* [What you have to do]
When a line of the entries contains the word "holds", report that line.

※ ※ ※

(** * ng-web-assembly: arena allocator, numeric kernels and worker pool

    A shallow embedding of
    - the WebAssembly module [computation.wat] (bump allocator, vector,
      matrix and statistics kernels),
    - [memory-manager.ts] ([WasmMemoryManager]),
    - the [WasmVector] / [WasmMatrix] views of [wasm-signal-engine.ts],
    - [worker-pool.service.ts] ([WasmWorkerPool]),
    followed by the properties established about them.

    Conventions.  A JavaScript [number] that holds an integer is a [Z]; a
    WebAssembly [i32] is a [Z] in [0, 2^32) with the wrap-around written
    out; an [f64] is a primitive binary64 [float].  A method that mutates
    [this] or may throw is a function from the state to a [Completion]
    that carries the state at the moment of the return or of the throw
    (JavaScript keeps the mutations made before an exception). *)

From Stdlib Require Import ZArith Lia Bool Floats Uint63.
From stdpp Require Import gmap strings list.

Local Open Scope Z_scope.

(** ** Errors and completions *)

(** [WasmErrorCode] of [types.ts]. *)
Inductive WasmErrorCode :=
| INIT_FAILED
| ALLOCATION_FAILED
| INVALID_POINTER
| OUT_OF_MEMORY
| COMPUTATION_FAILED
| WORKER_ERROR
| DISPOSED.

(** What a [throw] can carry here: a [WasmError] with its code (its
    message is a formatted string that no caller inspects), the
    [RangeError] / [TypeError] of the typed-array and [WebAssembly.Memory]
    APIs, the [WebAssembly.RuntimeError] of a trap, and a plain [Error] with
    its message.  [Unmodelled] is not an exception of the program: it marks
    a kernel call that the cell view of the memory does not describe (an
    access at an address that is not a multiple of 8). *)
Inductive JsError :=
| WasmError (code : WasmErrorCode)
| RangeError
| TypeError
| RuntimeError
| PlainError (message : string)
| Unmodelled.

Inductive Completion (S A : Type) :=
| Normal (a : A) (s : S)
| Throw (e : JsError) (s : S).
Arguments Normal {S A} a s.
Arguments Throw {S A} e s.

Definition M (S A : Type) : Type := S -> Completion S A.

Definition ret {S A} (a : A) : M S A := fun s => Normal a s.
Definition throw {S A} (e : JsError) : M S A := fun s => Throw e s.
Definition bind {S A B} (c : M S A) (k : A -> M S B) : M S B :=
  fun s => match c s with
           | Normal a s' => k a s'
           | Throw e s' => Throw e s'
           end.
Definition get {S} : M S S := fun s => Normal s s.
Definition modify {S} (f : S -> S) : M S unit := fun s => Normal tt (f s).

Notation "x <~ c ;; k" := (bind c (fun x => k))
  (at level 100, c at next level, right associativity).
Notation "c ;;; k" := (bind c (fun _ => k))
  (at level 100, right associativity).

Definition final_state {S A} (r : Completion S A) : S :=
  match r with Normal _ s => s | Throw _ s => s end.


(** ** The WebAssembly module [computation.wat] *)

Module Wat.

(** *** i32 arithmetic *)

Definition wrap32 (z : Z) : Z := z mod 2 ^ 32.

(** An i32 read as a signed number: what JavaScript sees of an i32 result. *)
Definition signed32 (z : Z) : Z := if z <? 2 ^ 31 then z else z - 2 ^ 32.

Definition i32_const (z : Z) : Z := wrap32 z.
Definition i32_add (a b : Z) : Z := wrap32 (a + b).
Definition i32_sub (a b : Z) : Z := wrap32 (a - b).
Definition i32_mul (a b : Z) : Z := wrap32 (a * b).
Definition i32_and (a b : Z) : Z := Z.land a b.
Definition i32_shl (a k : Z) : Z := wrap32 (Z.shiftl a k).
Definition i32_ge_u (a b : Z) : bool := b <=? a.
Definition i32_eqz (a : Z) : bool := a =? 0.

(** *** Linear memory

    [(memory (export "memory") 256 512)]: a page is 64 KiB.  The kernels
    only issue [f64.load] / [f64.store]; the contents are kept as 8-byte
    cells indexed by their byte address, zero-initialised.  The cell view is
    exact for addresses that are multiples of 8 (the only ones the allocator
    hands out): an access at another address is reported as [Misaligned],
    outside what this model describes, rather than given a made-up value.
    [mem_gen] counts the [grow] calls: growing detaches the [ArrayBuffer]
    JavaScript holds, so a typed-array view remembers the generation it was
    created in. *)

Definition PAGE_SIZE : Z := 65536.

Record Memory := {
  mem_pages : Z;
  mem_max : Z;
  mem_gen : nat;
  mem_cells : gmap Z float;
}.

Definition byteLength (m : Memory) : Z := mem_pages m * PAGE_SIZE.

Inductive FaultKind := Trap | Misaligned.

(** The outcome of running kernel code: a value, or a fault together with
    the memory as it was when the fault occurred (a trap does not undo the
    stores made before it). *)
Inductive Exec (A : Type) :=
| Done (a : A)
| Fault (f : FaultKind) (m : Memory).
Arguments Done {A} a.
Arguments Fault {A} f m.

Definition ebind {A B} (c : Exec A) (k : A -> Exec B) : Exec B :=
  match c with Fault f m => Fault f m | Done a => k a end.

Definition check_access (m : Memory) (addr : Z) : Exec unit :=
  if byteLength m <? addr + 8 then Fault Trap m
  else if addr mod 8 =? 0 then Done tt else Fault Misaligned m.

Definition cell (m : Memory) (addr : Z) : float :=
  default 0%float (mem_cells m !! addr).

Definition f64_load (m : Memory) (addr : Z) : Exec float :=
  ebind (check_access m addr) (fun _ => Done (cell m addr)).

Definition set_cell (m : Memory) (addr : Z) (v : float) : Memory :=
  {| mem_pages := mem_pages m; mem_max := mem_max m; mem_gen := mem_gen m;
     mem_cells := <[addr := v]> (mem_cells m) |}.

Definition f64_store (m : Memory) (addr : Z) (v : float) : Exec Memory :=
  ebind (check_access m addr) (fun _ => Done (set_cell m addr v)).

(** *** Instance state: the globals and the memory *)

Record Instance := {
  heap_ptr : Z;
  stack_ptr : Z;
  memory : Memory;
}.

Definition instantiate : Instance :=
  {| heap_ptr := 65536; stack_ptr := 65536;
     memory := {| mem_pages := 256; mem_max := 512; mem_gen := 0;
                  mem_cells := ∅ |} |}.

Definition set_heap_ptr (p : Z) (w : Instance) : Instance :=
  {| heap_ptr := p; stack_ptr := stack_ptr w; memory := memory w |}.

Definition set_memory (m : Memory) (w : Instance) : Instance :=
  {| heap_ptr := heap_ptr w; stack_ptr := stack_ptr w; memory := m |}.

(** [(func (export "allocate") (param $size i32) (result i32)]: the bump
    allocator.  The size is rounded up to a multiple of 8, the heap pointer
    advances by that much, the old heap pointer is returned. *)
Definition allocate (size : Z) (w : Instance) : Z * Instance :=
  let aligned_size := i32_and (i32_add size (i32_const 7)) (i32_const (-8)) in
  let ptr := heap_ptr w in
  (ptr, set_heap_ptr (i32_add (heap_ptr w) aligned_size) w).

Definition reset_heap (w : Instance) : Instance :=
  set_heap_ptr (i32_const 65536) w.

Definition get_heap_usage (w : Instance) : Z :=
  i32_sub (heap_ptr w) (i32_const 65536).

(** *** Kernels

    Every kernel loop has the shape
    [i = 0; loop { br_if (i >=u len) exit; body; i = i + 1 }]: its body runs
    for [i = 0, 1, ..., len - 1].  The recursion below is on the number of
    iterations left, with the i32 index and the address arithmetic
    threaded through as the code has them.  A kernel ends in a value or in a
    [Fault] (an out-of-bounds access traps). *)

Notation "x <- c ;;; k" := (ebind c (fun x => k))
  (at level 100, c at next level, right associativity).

※ ※ ※

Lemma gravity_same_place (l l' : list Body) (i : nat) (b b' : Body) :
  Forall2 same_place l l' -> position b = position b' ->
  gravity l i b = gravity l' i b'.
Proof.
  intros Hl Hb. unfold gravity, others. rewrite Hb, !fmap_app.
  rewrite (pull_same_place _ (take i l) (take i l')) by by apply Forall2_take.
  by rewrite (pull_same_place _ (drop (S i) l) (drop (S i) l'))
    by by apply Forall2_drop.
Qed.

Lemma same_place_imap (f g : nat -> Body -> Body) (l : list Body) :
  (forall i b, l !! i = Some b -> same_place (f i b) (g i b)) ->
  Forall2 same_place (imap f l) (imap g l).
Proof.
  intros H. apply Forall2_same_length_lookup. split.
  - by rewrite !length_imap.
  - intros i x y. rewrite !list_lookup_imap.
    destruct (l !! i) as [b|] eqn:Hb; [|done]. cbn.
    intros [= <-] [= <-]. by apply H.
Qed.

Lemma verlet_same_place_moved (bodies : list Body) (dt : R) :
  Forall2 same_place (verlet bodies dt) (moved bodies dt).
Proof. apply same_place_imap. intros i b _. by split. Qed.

※ ※ ※

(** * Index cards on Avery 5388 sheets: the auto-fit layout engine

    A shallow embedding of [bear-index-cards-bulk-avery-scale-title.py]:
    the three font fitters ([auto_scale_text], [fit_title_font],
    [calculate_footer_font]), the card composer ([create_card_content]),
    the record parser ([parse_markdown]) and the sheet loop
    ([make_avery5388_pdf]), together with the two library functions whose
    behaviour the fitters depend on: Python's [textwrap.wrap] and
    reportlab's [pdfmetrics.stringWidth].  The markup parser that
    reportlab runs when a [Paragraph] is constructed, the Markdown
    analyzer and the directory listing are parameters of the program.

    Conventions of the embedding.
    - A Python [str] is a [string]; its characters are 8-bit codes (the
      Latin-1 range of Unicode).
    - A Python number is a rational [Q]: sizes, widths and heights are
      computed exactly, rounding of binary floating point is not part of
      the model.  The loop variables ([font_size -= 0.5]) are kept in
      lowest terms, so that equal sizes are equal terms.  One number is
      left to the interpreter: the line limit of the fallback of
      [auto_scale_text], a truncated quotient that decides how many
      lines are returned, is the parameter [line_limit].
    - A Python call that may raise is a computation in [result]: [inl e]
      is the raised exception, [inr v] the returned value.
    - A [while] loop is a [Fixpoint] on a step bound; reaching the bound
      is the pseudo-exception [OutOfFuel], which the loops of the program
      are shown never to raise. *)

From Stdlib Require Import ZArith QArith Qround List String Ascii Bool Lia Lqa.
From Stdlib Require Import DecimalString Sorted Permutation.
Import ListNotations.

※ ※ ※

* [Answer for the task]
    Conventions.  A JavaScript [number] that holds an integer is a [Z]; a
    JavaScript holds, so a typed-array view remembers the generation it was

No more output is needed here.